Hemophilia A is caused by low or absent levels of functioning factor VIII (factor 8). Factor VIII is a protein that is necessary for blood to clot properly. When it is absent, spontaneous bleeding can occur, most often in the joints. When factor VIII levels are present, bleeding can be variable in that some people may have joint bleeding without much trauma, whereas others only have bleeding with major surgery. The diagnosis is made by demonstrating low levels of factor VIII in the blood that is not due to other causes. Sometimes examination of the factor VIII gene is needed to confirm the diagnosis. Hemophilia A is treated by increasing factor VIII levels in the blood either by infusions of factor VIII into the vein or by using desmopressin that can increase circulating factor VIII levels by releasing stored factor VIII. Hemophilia B is similar to hemophilia A except that the missing protein is factor IX. Factor IX is also essential for blood to clot normally. One difference, is that the only way to increase factor IX in the blood stream is the infuse factor IX into the vein.

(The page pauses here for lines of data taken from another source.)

Lemma dec_enc_pos p bs : dec_pos (enc_pos p ++ bs) = Some (p, bs).
Proof. induction p as [p IH|p IH|]; simpl; rewrite ?IH; done. Qed.
Lemma dec_enc_Z z bs : dec_Z (enc_Z z ++ bs) = Some (z, bs).
Proof. destruct z; simpl; rewrite ?dec_enc_pos; done. Qed.
Lemma dec_enc_list l bs : dec_list (length l) (mjoin (map enc_Z l) ++ bs) = Some (l, bs).
Proof. induction l as [|z l IH]; simpl; [done|]. rewrite <- app_assoc, dec_enc_Z. simpl. by rewrite IH. Qed.
Lemma dec_enc_value v bs : dec_value (enc_value v ++ bs) = Some (v, bs).
Proof.
  destruct v as [d|[|a b c|a b c]]; simpl; [|done|unfold dec_three..];
    rewrite <- ?app_assoc, dec_enc_Z; simpl.
  - unfold zlen. rewrite Nat2Z.id, dec_enc_list. done.
  - by rewrite <- ?app_assoc, !dec_enc_Z; simpl; rewrite dec_enc_Z.
  - by rewrite <- ?app_assoc, !dec_enc_Z; simpl; rewrite dec_enc_Z.
Qed.
Lemma dec_enc_lsn o bs : dec_lsn (enc_lsn o ++ bs) = Some (o, bs).
Proof. destruct o; simpl; [|done]. by rewrite dec_enc_Z. Qed.

Lemma dec_enc c : forall fuel bs, (length (VersionChain.versions c) <= fuel)%nat ->
  dec fuel (enc c ++ bs) = Some (c, bs).
Proof.
  induction c as [v b l|v b l p IH] using VersionChain.chain_ind; intros [|fuel] bs Hf;
    simpl in Hf; try lia; simpl; rewrite <- ?app_assoc, dec_enc_value; simpl;
    rewrite <- ?app_assoc, dec_enc_Z; simpl; rewrite <- ?app_assoc, dec_enc_lsn; simpl; [done|].
  rewrite IH by lia. done.
Qed.

Lemma versions_le_enc c : (length (VersionChain.versions c) <= length (enc c))%nat.
Proof.
  induction c as [v b l|v b l p IH] using VersionChain.chain_ind; simpl; rewrite !length_app; simpl; lia.
Qed.

#[export] Instance toy : ChainCodec := {|
  chain_to_bytes := enc;
  chain_from_bytes bs := fst <$> dec (length bs) bs |}.
#[export] Instance toy_laws : ChainCodecLaws.
Proof.
  constructor. intros c. simpl. rewrite <- (app_nil_r (enc c)) at 2.
  rewrite dec_enc; [done|]. apply versions_le_enc.
Qed.
End ToyChains.

Lemma node_typed_witness :
  let n := BTreeNode.Leaf 3 [BTreeNode.mkLeaf [7] (VersionChain.new [9] 1)] 5 in
  @BTreeNode.from_bytes ToyChains.toy (@BTreeNode.to_bytes ToyChains.toy n) = Ok n.
Proof.
  apply (@BTreeNode.node_typed ToyChains.toy ToyChains.toy_laws [1; 2]
           (BTreeNode.Leaf 3 [BTreeNode.mkLeaf [7] (VersionChain.new [9] 1)] 5)).
  - repeat constructor; done.
  - split; done.
  - vm_compute. reflexivity.
Defined.
Lemma propagate_ok E ctx : forall t b m n (Q : unit -> PagedBTree.t S -> Prop),
  holds (pager b) m -> owns (size b) m (nodes (plug ctx t) 0) -> root_page_id b = page (plug ctx t) ->
  ordered None (plug ctx t) None -> depth n t -> ctx_depth n ctx -> splittable t ->
  slim E (nodes (plug ctx t) 0) -> roomy E (size b) (ctx_nodes ctx (page t) (first_leaf t) 0) ->
  21 + E <= size b -> next b + Z.of_nat (length ctx) + 2 < 2 ^ 64 -> config_ok b ->
  keys_of t <= max_order b -> few (max_order b) (below t (ctx_nx ctx 0)) ->
  few (max_order b) (ctx_nodes ctx (page t) (first_leaf t) 0) ->
  (forall b' m' t' n', holds (pager b') m' -> owns (size b) m' (nodes t' 0) -> moved b b' (page t') ->
     ordered None t' None -> depth n' t' -> (n' <= n + length ctx + 1)%nat ->
     contents t' = contents (plug ctx t) -> untouched (map fst (nodes (plug ctx t) 0)) m m' ->
     slim E (nodes t' 0) -> few (max_order b) (nodes t' 0) ->
     next b' <= next b + Z.of_nat (length ctx) + 2 -> Q tt b') ->
  runs (split_and_propagate (path_of ctx (page t)) (page t) (node_of t (ctx_nx ctx 0))) b Q.
Proof.
  induction ctx as [|f ctx IH]; intros t b m n Q Hh Ho Hroot Hord Hd Hcd Hsp Hsl Hrm HE Hn Hcfg Hkt Hft Hfc HQ;
    cbn [path_of split_and_propagate ctx_nx] in *; apply runs_bind, runs_ask, runs_bind.
  - cbn [plug foldl] in *.
    eapply split_node_ok with (rest := []); [exact Hh|by rewrite app_nil_r|done|simpl in Hn; lia|].
    intros k t1 t2 b1 m1 Hs Hhv S1 Hh1 Ho1 Hu1 Hu64.
    destruct (splits_few _ _ _ _ _ _ _ Hs Hhv (co_order _ Hcfg) Hkt Hft) as [F1 F2]. rewrite app_nil_r in Ho1. rewrite Hroot, Z.eqb_refl.
    destruct (splits_page _ _ _ _ _ Hs) as (Hp1 & Hp2 & _). destruct (splits_slim E _ _ _ _ _ 0 Hs Hsl) as (L1 & L2 & Lk).
    destruct (splits_ordered _ _ _ _ _ _ _ Hs Hord) as (_ & _ & O1 & O2).
    destruct (splits_depth _ _ _ _ _ n Hs Hd) as [D1 D2]. pose proof (sm_size _ _ _ S1) as Z1.
    rewrite <- Hp1. rewrite <- Hp2.
    eapply (new_root_ok E t1 k t2 b1 m1); [exact Hh1|by rewrite Z1|rewrite (sm_next _ _ _ S1); simpl in Hn; lia
      |by rewrite Z1|done|].
    intros b2 m2 t' Hh2 Ho2 M2 Hu2 Hn2. rewrite Z1 in Ho2.
    eapply (HQ b2 m2 t' (Datatypes.S n)); [done|done|by eapply moved_trans| | |simpl; lia| | | | |].
    + apply ordered_TNode. by split.
    + apply depth_TNode. split; [by repeat constructor|done].
    + unfold t'. rewrite contents_TNode. simpl. rewrite app_nil_r. symmetry. by eapply splits_contents.
    + eapply untouched_trans; [|by eapply untouched_mono; [|exact Hu2]; intros q ?%elem_of_nil].
      eapply untouched_mono; [|exact Hu1]. intros q ->%list_elem_of_singleton. apply page_in_nodes.
    + unfold t'. rewrite nodes_TNode. apply Forall_cons. split; [by repeat constructor|]. simpl. apply slim_app. by split.
    + unfold t'. rewrite nodes_TNode. apply Forall_cons. split; [destruct Hcfg; simpl; unfold zlen; simpl; lia|].
      simpl. apply few_app. by split.
    + rewrite Hn2, (sm_next _ _ _ S1). simpl. lia.
  - pose proof Ho as Ho'. rewrite nodes_plug in Ho'. cbn [ctx_nx] in Ho'.
    assert (Hnr : page t <> page (plug (f :: ctx) t)).
    { destruct Ho' as [Hnd _]. rewrite map_app in Hnd. apply NoDup_app in Hnd as (_ & Hnd & _).
      intros He. apply (Hnd (page t)); [apply page_in_nodes|]. rewrite He at 1. apply root_in_ctx. }
    eapply split_node_ok; [exact Hh|exact Ho'|done|simpl length in Hn; lia|].
    intros k t1 t2 b1 m1 Hs Hhv S1 Hh1 Ho1 Hu1 Hu64.
    destruct (splits_few _ _ _ _ _ _ _ Hs Hhv (co_order _ Hcfg) Hkt Hft) as [F1 F2]. rewrite Hroot, (proj2 (Z.eqb_neq _ _) Hnr).
    destruct (linked_tree E (next b) f ctx t t1 k t2 n Hs Hord Hd Hcd Hsl) as (Hroot3 & Hord3 & Hd3 & Hcon3 & Hsl3 & Lk).
    set (lk := link f t1 k t2) in *. pose proof (sm_size _ _ _ S1) as Z1. destruct Hcd as [_ Hcd].
    cbn [ctx_nodes] in Hrm. apply Forall_cons in Hrm as [Hrf [_ Hrm]%Forall_app].
    cbn [ctx_nodes] in Hfc. apply Forall_cons in Hfc as [Hff [Hfr Hfc]%few_app].
    destruct (splits_page _ _ _ _ _ Hs) as (Hp1 & Hp2 & Hfl1).
    assert (Hkl : keys_of lk <= max_order b).
    { unfold keys_of, lk. rewrite node_of_link, link_count, Hp1. cbn [snd] in Hff. lia. }
    assert (Hbl : few (max_order b) (below lk (ctx_nx ctx 0))).
    { pose proof (nodes_link f t1 k t2 (ctx_nx ctx 0)) as Hperm. rewrite nodes_eq, node_of_link, page_link in Hperm.
      rewrite <- !Permutation_middle in Hperm. apply Permutation_cons_inv in Hperm. fold lk in Hperm. rewrite Hperm, !few_app.
      by rewrite Hfl1. }
    eapply (link_parent_ok E f ctx (next b) t t1 k t2 b1 m1); [exact Hs|done|done|by rewrite Z1|by rewrite Z1|done|].
    intros b3 m3 S3 Hh3 Hu3 Ho3. cbv zeta. rewrite Z1 in Ho3. pose proof (same_trans0 _ _ _ _ S1 S3) as S13.
    assert (Hu13 : untouched (map fst (nodes (plug (f :: ctx) t) 0)) m m3).
    { eapply untouched_trans; (eapply untouched_mono; [|eassumption]); intros q ->%list_elem_of_singleton;
        rewrite nodes_plug, map_app, elem_of_app; [left; apply page_in_nodes|right; simpl; by left]. }
    fold lk in Ho3 |- *. destruct (is_full _ _ || _) eqn:Hbig.
    + rewrite <- (page_link f t1 k t2). fold lk.
      eapply (IH lk b3 m3 (Datatypes.S n)); try done.
      * by rewrite (sm_size _ _ _ S13).
      * by rewrite (sm_root _ _ _ S13), Hroot3.
      * by eapply too_big_splittable; [eapply config_same|].
      * unfold lk. rewrite page_link, first_leaf_link, (sm_size _ _ _ S13).
        by rewrite Hfl1.
      * by rewrite (sm_size _ _ _ S13).
      * rewrite (sm_next _ _ _ S13). simpl length in Hn. lia.
      * by eapply config_same.
      * by rewrite (sm_order _ _ _ S13).
      * by rewrite (sm_order _ _ _ S13).
      * unfold lk. by rewrite (sm_order _ _ _ S13), page_link, first_leaf_link, Hfl1.
      * intros b4 m4 t' n' Hh4 Ho4 M4 Hord4 Hd4 Hn4 Hc4 Hu4 Hsl4 Hf4 Hx4.
        eapply (HQ b4 m4 t' n'); try done.
        -- by rewrite (sm_size _ _ _ S13) in Ho4.
        -- by eapply moved_trans.
        -- simpl length. lia.
        -- by rewrite Hc4.
        -- intros q Hq Hnot. rewrite Hu4; [by apply Hu13|by rewrite Hu13|].
           intros [->|Hin]%(linked_pages (next b) f ctx t t1 k t2 q Hs); [|done].
           pose proof (next_page_fresh _ _ _ Hh Hq). lia.
        -- by rewrite (sm_order _ _ _ S13) in Hf4.
        -- rewrite (sm_next _ _ _ S13) in Hx4. simpl length. lia.
    + apply runs_ret. eapply (HQ b3 m3 (plug ctx lk) (Datatypes.S n + length ctx)%nat); try done.
      * rewrite Hroot3, <- Hroot. by eapply same_moved.
      * by apply depth_plug.
      * simpl length. lia.
      * rewrite nodes_plug, few_app, few_nodes. unfold lk. rewrite page_link, first_leaf_link, Hfl1. split_and!; try done.
        fold lk. rewrite (sm_order _ _ _ S13) in Hbig. apply orb_false_iff in Hbig as [Hbig%Z.leb_gt _].
        by rewrite keys_node in Hbig.
      * rewrite (sm_next _ _ _ S13). simpl length. lia.
Qed.
(* ===== verification/EngineTxn.v ===== *)
(** * Transactions that succeed

    A transaction of one write, in an engine whose tables are in memory and
    whose log has room, commits: the progress the [TableHandle] calls of
    [Engine] rely on. *)
From S2P Require Import Prelude Types Vfs PagerConfig WalRecord WalReader WalWriter Mvcc Conflict OrdMap MemTables MemTableLaws Transaction TransactionLaws LogRoom.
Import Transaction TransactionLaws LogRoom.

Module EngineTxn.
Section Progress.
Context `{CodecsLaws} {F : Type} `{FileLaws F} `{!FileTotal F} {E : Type} `{TableEngines E} (chain_size : Z).
Implicit Types (s : Sys F E).

Lemma size_begin txn : record_size (RecordData.Begin txn) = 71.
Proof. done. Qed.
Lemma size_prepare txn : record_size (RecordData.Prepare txn) = 71.
Proof. done. Qed.
Lemma size_commit txn : record_size (RecordData.Commit txn) = 71.
Proof. done. Qed.
Lemma size_write txn o op k v : record_size (RecordData.Write txn o op k v) = 88 + zlen k + zlen v.
Proof. unfold record_size. simpl. zlen_tac. Qed.

(** The transactions of the handles. *)
Definition auto (id : TransactionId) (lsn : LogSequenceNumber) : Transaction.t := build id lsn ReadCommitted SyncOnCommit.
Definition wrote (id : TransactionId) (lsn : LogSequenceNumber) (o : TableId) (k : bytes) (v : option bytes) : Transaction.t :=
  set_write_set {[(o, k) := v]} (auto id lsn).

(** The system with a transaction's write buffered, its key locked. *)
Definition with_write (id : TransactionId) (lsn : LogSequenceNumber) (o : TableId) (k : bytes) (v : option bytes)
    (l : WalWriter.t F) s : Sys F E :=
  mkSys (mkWorld (ConflictDetector.acquire_write_lock (conflict_detector (world s)) o k id) l
           (registry (world s)) (Transaction.current_lsn (world s)))
        (wrote id lsn o k v).

Lemma lock_free s o k txn : ConflictDetector.write_locks (conflict_detector (world s)) = ∅ ->
  ConflictDetector.check_write_conflict (conflict_detector (world s)) o k txn = Ok tt.
Proof. intros Hl. unfold ConflictDetector.check_write_conflict. by rewrite Hl, lookup_empty. Qed.

Lemma put_ok b n s id lsn e o k v : self s = auto id lsn ->
  ConflictDetector.write_locks (conflict_detector (world s)) = ∅ ->
  room b (S n) (wal (world s)) -> 88 + zlen k + zlen v <= b -> id ∈ WalWriter.active_txns (WalWriter.state (wal (world s))) ->
  exists l, put e o k v s = (Ok tt, with_write id lsn o k (Some v) l s) /\
    logged (RecordData.Write id o WriteOpType.Put k v) b n (WalWriter.active_txns (WalWriter.state (wal (world s)))) (wal (world s)) l.
Proof.
  intros Hs Hl Hr Hb Ha. unfold put. run_m. rewrite Hs. simpl. rewrite lock_free by done. simpl.
  destruct (write_operation_ok b n (wal (world s)) e id o WriteOpType.Put k v) as (w & -> & Hlog);
    [done|by rewrite size_write|done|].
  eexists. split; [|exact Hlog]. done.
Qed.

Lemma txn_delete_ok b n s id lsn e o k en : self s = auto id lsn ->
  ConflictDetector.write_locks (conflict_detector (world s)) = ∅ ->
  registry (world s) !! o = Some en -> same_kind en en ->
  room b (S n) (wal (world s)) -> 88 + zlen k <= b -> id ∈ WalWriter.active_txns (WalWriter.state (wal (world s))) ->
  exists l, delete e o k s
      = (Ok (bool_decide (is_Some (shows en (Reads.shown (engine_chain en k) lsn)))), with_write id lsn o k None l s) /\
    logged (RecordData.Write id o WriteOpType.Delete k []) b n (WalWriter.active_txns (WalWriter.state (wal (world s)))) (wal (world s)) l.
Proof.
  intros Hs Hl Hen Hk Hr Hb Ha. unfold delete, key_existed. run_m. rewrite Hs. simpl. rewrite lock_free by done. simpl.
  rewrite lookup_empty. simpl. rewrite Hen. unfold engine_contains.
  rewrite engine_read_shown by done. simpl.
  destruct (write_operation_ok b n (wal (world s)) e id o WriteOpType.Delete k []) as (w & -> & Hlog);
    [done|rewrite size_write; change (zlen []) with 0; lia|done|].
  eexists. split; [|exact Hlog]. done.
Qed.

Lemma undo_in_memory (r : gmap Z (TableEngineInstance E)) lsn l : versioned_writes r l ->
  exists u, undo_of_writes r lsn l = Ok u.
Proof.
  induction l as [|[[o k] v] l IH]; intros Hv; [by eexists|]. apply Forall_cons in Hv as [Hx Hl].
  destruct (IH Hl) as [u Hu]. simpl in Hx |- *. destruct (r !! o) as [e|]; simpl; [|rewrite Hu; by eexists].
  assert (Ho : exists w, old_value e k lsn = Ok w) by (destruct e as [b|h|]; [by eexists..|done]).
  destruct Ho as [w ->]. simpl. rewrite Hu. by eexists.
Qed.

(** The commit of one write. *)
Lemma txn_commit_ok submit es od b n s id lsn o k v : answers submit -> orders_ok od -> self s = wrote id lsn o k v ->
  room b (S (S n)) (wal (world s)) -> 142 <= b -> id ∈ WalWriter.active_txns (WalWriter.state (wal (world s))) ->
  versioned_txn s ->
  let c := WalWriter.current_lsn (WalWriter.state (wal (world s))) + 1 in
  exists r' l, commit chain_size submit es od s
      = (Ok (mkInfo id c (Some c)),
         mkSys (mkWorld (ConflictDetector.release_locks (conflict_detector (world s)) id) l r' c)
               (set_state Committed (self s))) /\
    published id c {[(o, k) := v]} (registry (world s)) r' /\ room (b - 142) n l /\
    WalWriter.current_lsn (WalWriter.state l) = c + 1 /\
    WalWriter.active_txns (WalWriter.state l) = WalWriter.active_txns (WalWriter.state (wal (world s))) ∖ {[id]}.
Proof.
  intros Hsub Hod Hs Hr Hb Ha Hv c.
  destruct (undo_in_memory (registry (world s)) (snapshot_lsn (self s)) _ (versioned_txn_writes od s Hod Hv)) as [u Hu].
  destruct (write_prepare_ok b (S n) (wal (world s)) (es 0%nat) id) as (w1 & Hw1 & Hr1 & Hl1 & Ha1 & _);
    [done|rewrite size_prepare; lia|done|]. rewrite size_prepare in Hr1.
  destruct (write_commit_ok submit (b - 71) n w1 (es 1%nat) id) as (w2 & Hw2 & Hr2 & Hl2 & Ha2 & _);
    [done|done|rewrite size_commit; lia|by rewrite Ha1|]. rewrite size_commit in Hr2.
  assert (Hlog : exists u s1, commit_log submit es od s = (Ok (u, c), s1) /\ wal (world s1) = w2).
  { unfold commit_log, collect_undo, log_commit. run_m. rewrite Hs in *. simpl in Hu |- *. rewrite Hu. simpl.
    unfold Transaction.on_wal. simpl. rewrite Hw1. simpl. unfold check_isolation. run_m. rewrite Hs. simpl. rewrite Hw2. simpl. rewrite Hl1. by do 2 eexists. }
  destruct Hlog as (u' & s1 & Hlog & Hw).
  destruct (publish_spec chain_size submit es od s u' c s1) as (r' & -> & Hp);
    [done|by rewrite Hs|done|by eapply quiet_commit_log|done|].
  rewrite Hs in Hp |- *. exists r', w2. simpl in Hp |- *. rewrite Hw, Hl2, Hl1, Ha2, Ha1. split_and!; try done.
  eapply room_weaken; [done|lia|done].
Qed.
End Progress.
End EngineTxn.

In addition to joint damaged caused by bleeding, one important complication of hemophilia is the development of an inhibitor. An inhibitor is an antibody that binds factor VIII or IX because it is different than what the body makes. In the same way that an antibody might bind to a bacteria when you have an infection. An inhibitor occurs in about a 25% of patients with severe hemophilia, about 10% of mild hemophilia A and 3% of severe hemophilia B patients.